*** Dataset ***

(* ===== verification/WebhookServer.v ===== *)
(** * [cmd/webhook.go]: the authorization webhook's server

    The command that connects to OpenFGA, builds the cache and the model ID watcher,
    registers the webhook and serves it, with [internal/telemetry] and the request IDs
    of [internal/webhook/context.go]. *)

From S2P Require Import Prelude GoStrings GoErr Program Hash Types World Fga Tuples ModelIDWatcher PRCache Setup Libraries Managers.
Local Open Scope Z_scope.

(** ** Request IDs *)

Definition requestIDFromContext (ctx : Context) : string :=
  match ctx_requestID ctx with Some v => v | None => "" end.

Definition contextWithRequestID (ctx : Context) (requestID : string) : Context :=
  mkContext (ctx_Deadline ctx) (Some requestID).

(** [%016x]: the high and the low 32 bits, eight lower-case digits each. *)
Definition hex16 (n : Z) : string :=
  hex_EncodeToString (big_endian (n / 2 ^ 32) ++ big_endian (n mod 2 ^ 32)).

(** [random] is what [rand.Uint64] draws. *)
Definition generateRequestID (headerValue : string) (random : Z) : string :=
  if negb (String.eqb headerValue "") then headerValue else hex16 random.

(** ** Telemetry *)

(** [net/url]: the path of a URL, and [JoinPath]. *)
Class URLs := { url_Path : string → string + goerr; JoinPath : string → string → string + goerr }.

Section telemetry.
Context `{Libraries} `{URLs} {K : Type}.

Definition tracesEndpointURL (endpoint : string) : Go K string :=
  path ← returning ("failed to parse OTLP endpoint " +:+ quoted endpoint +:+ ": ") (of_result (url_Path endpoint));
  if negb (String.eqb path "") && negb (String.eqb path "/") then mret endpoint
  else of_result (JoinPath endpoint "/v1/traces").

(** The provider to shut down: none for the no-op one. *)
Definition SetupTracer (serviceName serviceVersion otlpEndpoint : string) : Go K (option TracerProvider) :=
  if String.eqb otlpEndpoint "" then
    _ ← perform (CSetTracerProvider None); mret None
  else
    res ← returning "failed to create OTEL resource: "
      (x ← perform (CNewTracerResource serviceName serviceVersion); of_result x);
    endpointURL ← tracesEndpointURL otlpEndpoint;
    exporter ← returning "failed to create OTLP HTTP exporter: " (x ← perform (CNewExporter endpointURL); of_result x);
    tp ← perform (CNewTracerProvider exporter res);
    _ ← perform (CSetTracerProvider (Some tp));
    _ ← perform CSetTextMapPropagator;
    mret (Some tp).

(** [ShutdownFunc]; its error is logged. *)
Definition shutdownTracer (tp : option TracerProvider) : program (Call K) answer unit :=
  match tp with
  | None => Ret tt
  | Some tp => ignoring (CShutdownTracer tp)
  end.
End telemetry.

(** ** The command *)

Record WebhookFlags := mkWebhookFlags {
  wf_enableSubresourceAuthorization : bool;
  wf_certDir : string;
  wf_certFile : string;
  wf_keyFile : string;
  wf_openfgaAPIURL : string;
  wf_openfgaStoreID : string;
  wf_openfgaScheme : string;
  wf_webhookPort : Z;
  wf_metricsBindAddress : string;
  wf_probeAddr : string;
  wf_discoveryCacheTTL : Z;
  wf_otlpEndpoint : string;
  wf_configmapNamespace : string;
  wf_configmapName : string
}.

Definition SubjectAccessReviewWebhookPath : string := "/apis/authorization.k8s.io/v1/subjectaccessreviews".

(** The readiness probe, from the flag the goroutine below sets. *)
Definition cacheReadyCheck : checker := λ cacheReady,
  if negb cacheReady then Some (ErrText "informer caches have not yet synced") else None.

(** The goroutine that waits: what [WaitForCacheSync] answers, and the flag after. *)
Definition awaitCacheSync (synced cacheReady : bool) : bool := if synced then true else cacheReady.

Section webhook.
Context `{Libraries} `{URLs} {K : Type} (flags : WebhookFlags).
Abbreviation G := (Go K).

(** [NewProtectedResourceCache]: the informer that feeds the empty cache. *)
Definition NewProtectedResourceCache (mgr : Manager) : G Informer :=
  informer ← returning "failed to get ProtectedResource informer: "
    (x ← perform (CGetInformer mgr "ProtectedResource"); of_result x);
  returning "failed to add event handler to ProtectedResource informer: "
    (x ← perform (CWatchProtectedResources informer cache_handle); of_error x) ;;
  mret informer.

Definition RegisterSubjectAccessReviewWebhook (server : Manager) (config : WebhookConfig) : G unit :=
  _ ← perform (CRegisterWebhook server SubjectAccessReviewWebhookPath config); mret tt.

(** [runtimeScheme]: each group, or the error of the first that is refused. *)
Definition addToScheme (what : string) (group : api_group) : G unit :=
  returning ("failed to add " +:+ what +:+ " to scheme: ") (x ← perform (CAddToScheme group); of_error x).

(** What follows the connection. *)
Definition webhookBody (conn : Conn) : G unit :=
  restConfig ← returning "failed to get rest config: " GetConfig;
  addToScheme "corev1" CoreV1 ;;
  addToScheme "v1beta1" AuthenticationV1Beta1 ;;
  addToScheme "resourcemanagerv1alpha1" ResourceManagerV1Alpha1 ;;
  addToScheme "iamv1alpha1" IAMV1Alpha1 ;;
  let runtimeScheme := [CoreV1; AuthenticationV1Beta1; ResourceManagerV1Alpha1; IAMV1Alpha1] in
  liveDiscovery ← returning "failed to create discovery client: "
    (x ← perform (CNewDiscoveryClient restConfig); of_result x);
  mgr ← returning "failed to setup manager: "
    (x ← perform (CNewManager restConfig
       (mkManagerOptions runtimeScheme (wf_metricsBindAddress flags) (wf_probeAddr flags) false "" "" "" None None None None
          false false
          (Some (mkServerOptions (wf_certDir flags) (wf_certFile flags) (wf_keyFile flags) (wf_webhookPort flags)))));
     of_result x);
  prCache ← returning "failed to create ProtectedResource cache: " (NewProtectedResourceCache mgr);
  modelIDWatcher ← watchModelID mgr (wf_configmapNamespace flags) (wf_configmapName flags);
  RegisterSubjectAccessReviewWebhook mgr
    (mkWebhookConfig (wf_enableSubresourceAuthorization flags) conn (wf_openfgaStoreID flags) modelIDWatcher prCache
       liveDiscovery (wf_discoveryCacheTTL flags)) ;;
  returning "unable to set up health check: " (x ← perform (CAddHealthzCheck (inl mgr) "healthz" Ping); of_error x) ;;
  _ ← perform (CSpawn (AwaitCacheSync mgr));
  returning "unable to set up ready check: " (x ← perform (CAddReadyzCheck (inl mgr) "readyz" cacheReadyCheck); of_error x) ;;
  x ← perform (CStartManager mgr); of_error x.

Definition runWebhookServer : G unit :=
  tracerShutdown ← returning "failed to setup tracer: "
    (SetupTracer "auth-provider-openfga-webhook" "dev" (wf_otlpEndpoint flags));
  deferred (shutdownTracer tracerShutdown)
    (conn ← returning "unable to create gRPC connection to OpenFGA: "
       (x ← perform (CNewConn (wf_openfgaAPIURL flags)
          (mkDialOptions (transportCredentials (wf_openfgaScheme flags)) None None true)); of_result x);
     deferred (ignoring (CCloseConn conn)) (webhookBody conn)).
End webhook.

***
*** Dataset ***

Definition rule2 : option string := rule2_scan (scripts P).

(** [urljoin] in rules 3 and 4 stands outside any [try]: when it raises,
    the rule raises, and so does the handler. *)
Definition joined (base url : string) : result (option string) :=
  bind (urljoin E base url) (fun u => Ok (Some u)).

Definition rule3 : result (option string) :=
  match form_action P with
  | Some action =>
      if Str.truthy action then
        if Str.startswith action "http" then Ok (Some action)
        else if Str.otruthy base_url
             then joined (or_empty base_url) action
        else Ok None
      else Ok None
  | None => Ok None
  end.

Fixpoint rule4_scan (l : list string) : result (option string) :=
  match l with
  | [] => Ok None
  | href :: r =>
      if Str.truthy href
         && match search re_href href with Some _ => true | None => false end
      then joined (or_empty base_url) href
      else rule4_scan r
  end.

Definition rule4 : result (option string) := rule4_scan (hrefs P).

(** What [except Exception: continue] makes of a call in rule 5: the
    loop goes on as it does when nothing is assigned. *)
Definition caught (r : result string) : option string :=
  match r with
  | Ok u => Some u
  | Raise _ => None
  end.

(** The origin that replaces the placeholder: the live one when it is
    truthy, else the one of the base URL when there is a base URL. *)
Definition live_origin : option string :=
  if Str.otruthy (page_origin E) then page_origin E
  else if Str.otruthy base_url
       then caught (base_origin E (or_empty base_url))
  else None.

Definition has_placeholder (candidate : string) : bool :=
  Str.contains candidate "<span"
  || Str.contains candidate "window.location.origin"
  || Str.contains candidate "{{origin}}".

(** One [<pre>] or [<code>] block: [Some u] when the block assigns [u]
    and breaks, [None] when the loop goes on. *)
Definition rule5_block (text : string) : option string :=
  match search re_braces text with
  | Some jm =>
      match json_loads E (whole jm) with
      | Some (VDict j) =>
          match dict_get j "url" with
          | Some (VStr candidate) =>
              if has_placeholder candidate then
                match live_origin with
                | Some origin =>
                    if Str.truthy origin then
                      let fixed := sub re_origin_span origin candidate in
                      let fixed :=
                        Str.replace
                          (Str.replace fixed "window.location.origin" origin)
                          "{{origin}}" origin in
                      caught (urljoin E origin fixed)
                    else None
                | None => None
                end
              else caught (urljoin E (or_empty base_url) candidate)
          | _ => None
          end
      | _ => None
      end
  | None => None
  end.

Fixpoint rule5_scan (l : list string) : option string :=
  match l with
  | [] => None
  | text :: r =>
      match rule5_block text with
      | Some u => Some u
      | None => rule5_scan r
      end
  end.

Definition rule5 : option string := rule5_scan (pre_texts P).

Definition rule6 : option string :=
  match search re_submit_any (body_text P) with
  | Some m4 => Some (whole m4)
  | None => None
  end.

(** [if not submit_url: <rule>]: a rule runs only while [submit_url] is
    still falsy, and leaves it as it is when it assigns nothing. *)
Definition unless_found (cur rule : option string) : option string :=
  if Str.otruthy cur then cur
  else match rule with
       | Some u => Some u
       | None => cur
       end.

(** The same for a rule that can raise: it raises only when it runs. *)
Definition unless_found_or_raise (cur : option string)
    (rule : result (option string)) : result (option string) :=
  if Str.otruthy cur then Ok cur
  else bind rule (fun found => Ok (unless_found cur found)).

***

▶ [To do]: Every line above that holds the string "webhookBody" should be copied out.

▶ [Answer for this exercise]:
Definition webhookBody (conn : Conn) : G unit :=
     deferred (ignoring (CCloseConn conn)) (webhookBody conn)).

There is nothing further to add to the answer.